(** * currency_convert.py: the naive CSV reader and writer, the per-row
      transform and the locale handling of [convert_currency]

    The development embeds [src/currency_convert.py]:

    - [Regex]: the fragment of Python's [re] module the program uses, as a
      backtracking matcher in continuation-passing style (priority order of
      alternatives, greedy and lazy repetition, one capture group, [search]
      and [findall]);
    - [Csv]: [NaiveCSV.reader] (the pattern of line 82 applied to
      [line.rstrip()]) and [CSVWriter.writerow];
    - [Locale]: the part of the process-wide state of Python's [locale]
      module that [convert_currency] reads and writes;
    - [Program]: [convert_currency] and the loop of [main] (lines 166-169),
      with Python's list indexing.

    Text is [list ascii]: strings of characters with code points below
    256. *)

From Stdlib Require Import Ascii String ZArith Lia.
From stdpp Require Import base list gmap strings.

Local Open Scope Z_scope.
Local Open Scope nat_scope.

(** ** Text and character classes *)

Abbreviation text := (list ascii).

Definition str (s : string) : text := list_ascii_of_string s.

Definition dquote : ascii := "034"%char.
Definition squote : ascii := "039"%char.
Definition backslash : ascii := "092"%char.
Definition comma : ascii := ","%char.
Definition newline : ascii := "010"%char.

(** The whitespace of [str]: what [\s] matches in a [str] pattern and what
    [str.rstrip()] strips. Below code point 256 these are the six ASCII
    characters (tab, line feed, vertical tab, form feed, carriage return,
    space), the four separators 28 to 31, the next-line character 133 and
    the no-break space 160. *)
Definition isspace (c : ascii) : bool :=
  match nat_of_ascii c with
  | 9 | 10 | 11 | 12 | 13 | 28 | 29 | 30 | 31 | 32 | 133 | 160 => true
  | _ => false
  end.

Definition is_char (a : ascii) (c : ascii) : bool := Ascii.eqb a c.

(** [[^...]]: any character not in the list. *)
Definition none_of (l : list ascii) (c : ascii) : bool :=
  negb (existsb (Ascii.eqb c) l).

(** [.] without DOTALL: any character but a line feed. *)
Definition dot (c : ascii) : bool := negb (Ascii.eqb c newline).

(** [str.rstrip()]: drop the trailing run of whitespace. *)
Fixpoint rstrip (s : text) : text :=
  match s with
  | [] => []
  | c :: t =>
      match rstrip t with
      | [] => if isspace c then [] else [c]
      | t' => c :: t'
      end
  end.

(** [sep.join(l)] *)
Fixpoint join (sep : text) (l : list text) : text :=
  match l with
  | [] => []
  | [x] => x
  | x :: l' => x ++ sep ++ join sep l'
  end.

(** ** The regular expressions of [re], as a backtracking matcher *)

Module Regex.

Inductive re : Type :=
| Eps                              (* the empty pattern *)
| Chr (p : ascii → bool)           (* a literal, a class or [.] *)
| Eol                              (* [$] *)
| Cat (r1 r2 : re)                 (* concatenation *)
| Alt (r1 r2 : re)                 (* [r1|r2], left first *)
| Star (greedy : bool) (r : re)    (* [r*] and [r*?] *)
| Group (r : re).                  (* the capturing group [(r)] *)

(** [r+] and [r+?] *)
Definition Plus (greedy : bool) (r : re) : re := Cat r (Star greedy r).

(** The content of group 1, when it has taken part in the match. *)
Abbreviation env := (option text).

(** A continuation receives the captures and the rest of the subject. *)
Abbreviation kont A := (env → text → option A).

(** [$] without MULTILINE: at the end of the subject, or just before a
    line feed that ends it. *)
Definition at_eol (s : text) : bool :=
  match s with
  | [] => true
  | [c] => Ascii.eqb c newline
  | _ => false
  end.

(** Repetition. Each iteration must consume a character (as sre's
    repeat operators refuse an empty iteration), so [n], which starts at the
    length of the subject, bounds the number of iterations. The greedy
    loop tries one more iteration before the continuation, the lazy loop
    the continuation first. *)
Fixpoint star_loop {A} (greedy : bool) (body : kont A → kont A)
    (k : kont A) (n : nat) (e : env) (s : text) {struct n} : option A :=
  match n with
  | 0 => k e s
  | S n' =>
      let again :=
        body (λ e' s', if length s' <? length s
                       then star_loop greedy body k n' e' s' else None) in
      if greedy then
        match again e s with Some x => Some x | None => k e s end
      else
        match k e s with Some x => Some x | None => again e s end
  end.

** WORK REQUEST **
All lines in the listing above from the line containing "Local Open Scope Z_scope." to the line containing "characters (tab, line", inclusive, should be retyped exactly; no other lines should appear.

** WRITTEN ANSWER **
Local Open Scope Z_scope.
Local Open Scope nat_scope.

(** ** Text and character classes *)

Abbreviation text := (list ascii).

Definition str (s : string) : text := list_ascii_of_string s.

Definition dquote : ascii := "034"%char.
Definition squote : ascii := "039"%char.
Definition backslash : ascii := "092"%char.
Definition comma : ascii := ","%char.
Definition newline : ascii := "010"%char.

(** The whitespace of [str]: what [\s] matches in a [str] pattern and what
    [str.rstrip()] strips. Below code point 256 these are the six ASCII
    characters (tab, line feed, vertical tab, form feed, carriage return,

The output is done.